Monday, December 04, 2017

We Live This Everyday

When Trump got elected last year the non-profit that I’m the executive director started receiving phone calls from trans people who were scared and wanted someone to talk to. We never had calls like that before, but people were scared so this article comes as no surprise.
Study Shows Queer Women, Trans People, Are More Depressed After Donald Trump’s Win
Mike Pence "doesn’t even believe I exist," wrote one respondent. "I should just kill myself now."
NewNowNext
By Trish Bendix
11/22/2017

We’ve all felt down since Donald Trump took the White House, but researchers have uncovered higher rates of anxiety and depression among queer women and trans people since the election.

Ironically, Cindy Veldhuis, a researcher at Columbia University’s School of Nursing, had originally planned on a more uplifting study.

“We thought that there would be all these positive effects from same-sex marriage being recognized,” Veldhuis tells NewNowNext, “And then the election happened and we realized all those positive effects, we just were not seeing. So we regrouped and added a bunch of questions about the election to capture that duality—both the positive effects of marriage recognition and then the potentially negative effects of the election.”

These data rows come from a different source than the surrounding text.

(* ===== verification/Prelude.v ===== *)
(** * Verification of the inventory-check web application

    The repository is a small Flask application in two variants that
    expose the same five routes:
    - [/upload] checks the uploaded file's name ([allowed_file]), saves it
      under [uploads/], reads it with [pd.read_excel] and starts a
      session with the sheet, no scanned rows and the file name;
    - [/search] strips the scanned code, compares it with [str()] of
      every cell, column by column, and appends the matching row indices
      not yet scanned;
    - [/stats] reports total, scanned, pending and the percentage;
    - [/export] returns the records with an [Estado_Revision] column and
      a summary;
    - [/reset] clears the session.
    In [src/App.py] the cookie keeps only [session_id], [has_data],
    [records_count] and [filename], and the dataset with its scanned
    indices is pickled to [data/session_<id>.pkl] by
    [save_session_data] / [load_session_data] / [cleanup_session_data].
    In [src/inventory_flask_app.py] the records, column names, scanned
    indices and file name live in Flask's signed cookie.

    ** Files, in dependency order
    - [Prelude] (this file): the scope [inv_scope], Python's [x in l]
      ([py_in]), the error kinds and the [response] type (a JSON body or
      an error status), the hint databases [inv] / [inv_rw], the tactic
      [decide_by_eval], and list lemmas every component shares.
    - [PyStr]: [str.strip], [str.lower], [str.rsplit('.', 1)], the
      substring test and [str(int)] on ASCII strings, with [strip]'s
      characterisation and idempotence.
    - [Frame]: cells, frames ([columns], [rows]) and the pandas calls the
      handlers make ([df[col].astype(str)], [== barcode], [.any()],
      [df[mask].index.tolist()], [head], [to_dict('records')],
      [pd.DataFrame(records)]), and the record round trip.
    - [Matcher]: the body of [search_barcode] shared by both variants
      ([found_indices], [record_scans], [search_core]) and its
      reference semantics (matching cells read row by row).
    - [Progress]: the body of [get_stats], with Python's double
      arithmetic as Rocq's primitive binary64 floats, [/] raising
      [ZeroDivisionError] on a zero divisor (the handler's [except]
      answers 500), and [round(x, 2)] as half-even rounding of the exact
      double, infinities and NaN returned unchanged.
    - [Exporter]: the body of [export_results].
    - [Upload]: [allowed_file], the request checks of [upload_file] and
      its reply.
    - [Records]: Flask's cookie serializer ([json.dumps] with
      [sort_keys=True]: records come back with sorted keys, and a
      record whose keys are already sorted comes back unchanged), the
      equivalence [≡] of frames with the same records as JSON objects,
      and the proofs that the search and the export respect it.
    - [Session]: the request and reply types, an abstract session
      contract ([spec_handle]: no session, or a dataset, a scanned list
      and a file name) and the equivalence of answers up to the order
      of indices and keys ([response_equiv]).
    - [Store]: [App.py]'s data files, through a class [SessionStore]
      with laws [SessionStoreLaws], and the disk instance.
    - [AppFile]: the handlers of [App.py] over any store, the request
      loop as a step relation, and the refinement of the contract.
    - [AppCookie]: the handlers of [inventory_flask_app.py], the
      request loop as a step relation, the shape of the cookie's
      session, the refinement of the contract, and the equivalence of
      the variants.
    - [Concurrent]: [App.py] under the threaded development server:
      every handler cut into the steps other threads can observe
      ([load_session_data], [open(.., 'wb')], [pickle.dump],
      [file.save], [pd.read_excel], [os.path.exists], [os.remove]),
      configurations of threads over the shared [data/] and [uploads/]
      folders, and schedules as lists of thread indices.
    - [Liveness]: the steps each thread has left (three for a search,
      five for an upload, two for a reset, one for stats or an export),
      the step relation [cstep] of a thread that has not answered yet,
      schedules that give every thread its turns, and the progress of
      one upload among any other threads ([upload_inv]).
    - [CookieConcurrent]: [inventory_flask_app.py] with several requests
      in flight: each is handled on the cookie it was sent with, its
      answer sets a cookie when the handler assigned to [session]
      ([session_modified]), and the browser keeps the last cookie it
      receives.
    - [CookieUpload]: the cookie variant's [upload_file] cut at
      [file.save], [pd.read_excel] and [os.remove] on the shared
      [uploads/] folder, its only handler that touches a file.
    - [CookieBrowser]: the two joined: one browser whose uploads run as
      the [CookieUpload] threads on the shared folder ([BWork] steps)
      while its other requests are answered at once as in
      [CookieConcurrent]; an answer is received once its handler has
      returned.

    ** What the theorems show
    - Refinement: on a data folder that accepts writes, [App.py]
      answers every sequence of requests exactly as the contract
      ([AppFile.app_file_implements_spec]); the cookie variant answers
      as the contract up to the order of the matched and new indices
      and of record keys ([AppCookie.cookie_implements_spec]); so the
      two variants agree from a fresh client
      ([AppCookie.variants_equivalent]).  The order does differ: the
      cookie variant's column loop walks the sheet's columns in sorted
      order, [App.py]'s in the sheet's order
      ([Records.match_order_differs]).
    - The cookie: what an upload writes comes back as a well-formed
      frame with the sheet's records, and as the sheet itself when its
      column names are sorted ([AppCookie.cookie_roundtrip]); in every
      state the requests reach, the session is empty or holds all four
      keys with a well-formed sheet and in-range scanned indices
      ([AppCookie.cookie_session_typed]).  [PyStr.rsplit1_join] is the
      round trip of [rsplit('.', 1)] that [allowed_file] relies on.
    - Uploads: a readable sheet of [N] rows is answered, by both
      variants, with [records_count = N] and the first [min(100, N)]
      records ([AppCookie.upload_answer_preview]).
    - The matcher: which rows are found, the scanned-list invariant
      (distinct indices of rows), found / not found, idempotence,
      single-cell scans, and what can never match (untrimmed cells,
      whole floats scanned as ints); a code sent as a JSON number is
      answered 500 by both variants ([AppCookie.search_non_string_barcode]).
    - Progress and export: pending rows, the percentage's range,
      endpoints ([Progress.progress_endpoints]: the whole [/stats] body
      at 0 and at all scanned, the guard keeping the division from
      raising) and monotonicity, Python's rounding against exact
      rounding, the export's records, summary and well-formedness, and
      a sheet's own [Estado_Revision] column overwritten
      ([Exporter.export_overwrites_status_column]).
    - [App.py] as a state machine: an invariant of every reachable
      state, isolation of sessions, the 400/500 error paths, and what
      happens when the disk refuses writes: a search still answers
      success while nothing is stored ([AppFile.search_ignores_failed_save]),
      orphaned data files, uploads left behind.
    - Interleavings: each handler's thread run alone is the atomic
      handler ([Concurrent.handler_alone], a check of the cut, not a
      property of the program); two overlapping searches lose the
      first one's scans ([Concurrent.lost_scan_update]) or fail on a
      truncated data file ([Concurrent.torn_read_load_error]); two
      overlapping uploads of same-named files read each other's sheet
      ([Concurrent.upload_clobbered]); a search overlapping a reset
      writes the removed data file back ([Concurrent.reset_resurrected]),
      and one overlapping an upload of the same client writes the old
      sheet back ([Concurrent.upload_reverted_by_search]);
      yet under every schedule each readable data file holds a well-formed
      session ([Concurrent.schedule_keeps_sessions_ok], by induction on
      the schedule with an invariant of the shared disk, the uploads
      folder and each thread's local state).
    - Termination and liveness: every interleaving that only steps
      threads still running is finite ([Liveness.interleavings_terminate],
      by the number of steps left) and a schedule giving each thread
      five turns answers every request ([Liveness.fair_schedule_answers]);
      these only count the steps of the model (no handler of the source
      loops or waits), so the property of the program is
      [Liveness.fair_schedule_completes_upload]: under such a schedule,
      whatever the other threads do, an upload of a readable sheet under
      a name no other upload uses, on a writable data folder, answers
      success and removes its copy from [uploads/].  Five is the length
      of the longest handler, [upload_file], in the step model.
    - The cookie variant's requests in flight: a browser that waits for
      each answer sees the sequential handlers
      ([CookieConcurrent.one_at_a_time]), and still does when the
      server runs each upload through its three file steps before
      answering ([CookieBrowser.browser_one_at_a_time]); these two check
      the browser model against the handlers.  Two requests sent before
      either answer arrives are computed from the same cookie and the
      answer that arrives last decides the session: two scans lose the
      first one's rows ([CookieConcurrent.cookie_lost_scan_update]), and
      a scan sent while an upload is answered puts the old sheet back
      ([CookieBrowser.scan_during_upload_keeps_old_sheet]).  Two overlapping
      uploads of the same name read each other's sheet and the second
      answers 500 while its cookie carries the new session
      ([CookieUpload.cupload_clobbered]); in the browser that error
      answer alone replaces the session with the new sheet
      ([CookieBrowser.browser_upload_clobbered]).  Still, under every
      interleaving of one browser's requests and upload steps the
      cookie keeps the shape [AppCookie.session_typed] describes
      ([CookieBrowser.browser_session_typed], by the invariant
      [CookieBrowser.bstate_ok] on the cookie, the cookies in flight
      and the files of [uploads/]).

    ** Bounds and modelling choices
    - Strings are byte strings; the whitespace of [strip] is ASCII
      (Python's [str.strip] also strips Unicode spaces, which cells
      of a sheet rarely hold).  Python's code-point order of keys is
      the byte order of their UTF-8 encodings.
    - The theorems on the percentage are checked on every pair
      [0 <= scanned <= total <= 200] ([Progress.progress_table_size]):
      the double arithmetic is evaluated once for the whole table.  200
      rows covers the inventories the page is meant for; the other
      theorems hold for every size.
    - A float cell with an integral value prints as [N.0] below [10^16]
      ([Frame.cell_wf]); pandas gives frames with unique column names
      and full rows ([Session.request_ok]).
    - [secure_filename] is a parameter, [uuid4] a field of the upload
      request, and [pd.read_excel]'s outcome (a frame or an exception)
      part of the uploaded file.

    ** Not modelled
    - Parsing of Excel files ([pd.read_excel] is a library call whose
      outcome is part of the request), [index] and its template, the
      secret key and the imports: library code and I/O without logic
      of the program.  The folders [os.makedirs] creates are the empty
      initial states [AppFile.init_server] and [AppCookie.init_cserver],
      and [app.run]'s threads are the schedules of [Concurrent],
      [CookieUpload] and [CookieBrowser].
    - The 4 KB size limit browsers put on cookies (which breaks the
      cookie variant on large sheets) and dtype re-inference by
      [pd.DataFrame(records)].
    - Several browsers of the cookie variant at once: each keeps its
      own cookie, so they share only [uploads/], whose races
      [CookieUpload] covers for any number of uploads.
*)

From stdpp Require Export base list options strings sets.
From Stdlib Require Export ZArith Lia.

Declare Scope inv_scope.
Delimit Scope inv_scope with inv.
Open Scope inv_scope.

In December, Veldhuis and her team surveyed some 930 adult women who identified as lesbian, bisexual, queer, or otherwise not exclusively heterosexual, as well as trans men and women. Trump was still a month away from being inaugurated, but the effects were clear: Many participants used words like “terrified,” “scared,” and “shell-shocked.”
Why are the lesbians and gay not as “shell-shocked”
Cisgender lesbians felt somewhat less anxious and depressed than trans people, in part, Veldhuis theorized, because they could to “pass” better. “People with more marginalized identities were more aware of how others with even more marginalized identities were going to be affected.” She also found that participants with partners from multiple marginalized communities were more likely to report challenges in their relationships.
Our anxiety is based on how well you can integrate into society, trans people who stand out fear more about discrimination and harassment. I use this slide in my PowerPoint presentation that quotes from the 2015 Transgender survey by NCTE.


The article goes on to say,
“We need to look at this longitudinally and figure out how people are doing longterm,” she says. “This is a snapshot in time, but those affects didn’t go away. It’s an ever-shifting landscape,” with Trump in the White House now. “So it’ll be hard to really capture well what has happened and how people are reacting since every day is a new policy or a new Tweet.”
I don’t think the fear will go away until 2020 and even then it might continue for another four years.


1 comment:

  1. Why are the lesbians and gay not as “shell-shocked”

    I will say one thing, I was and remain shell-socked. As more and more crap comes along I am getting very angry. With this recent Tax thing I can only again repeat, trump is only a part of the problem. A big one yes but can be toppled. Can the whole dirty rotten system is toppled? I hope so. That is where my answer is. Hoping that enough folks realize that something is wrong with the whole damn system. What will the democrats do in 2020, Tweak, reform, tweak, reform, and then the republicans will come along and do their thing. Meanwhile we go round and round in their game. My hope is the day will come, yes not without a struggle a terrible struggle that we can as Socialist Feminist Gloria Martin said, "We have to change the system, otherwise we will be fighting the same old battles over and over. First we change our minds and move in the direction of liberation not assimilation, the we begin to understand that the system is wrong and go out from there. As long as we continue to help prop up the evil twins of Capitalism we will lose every time.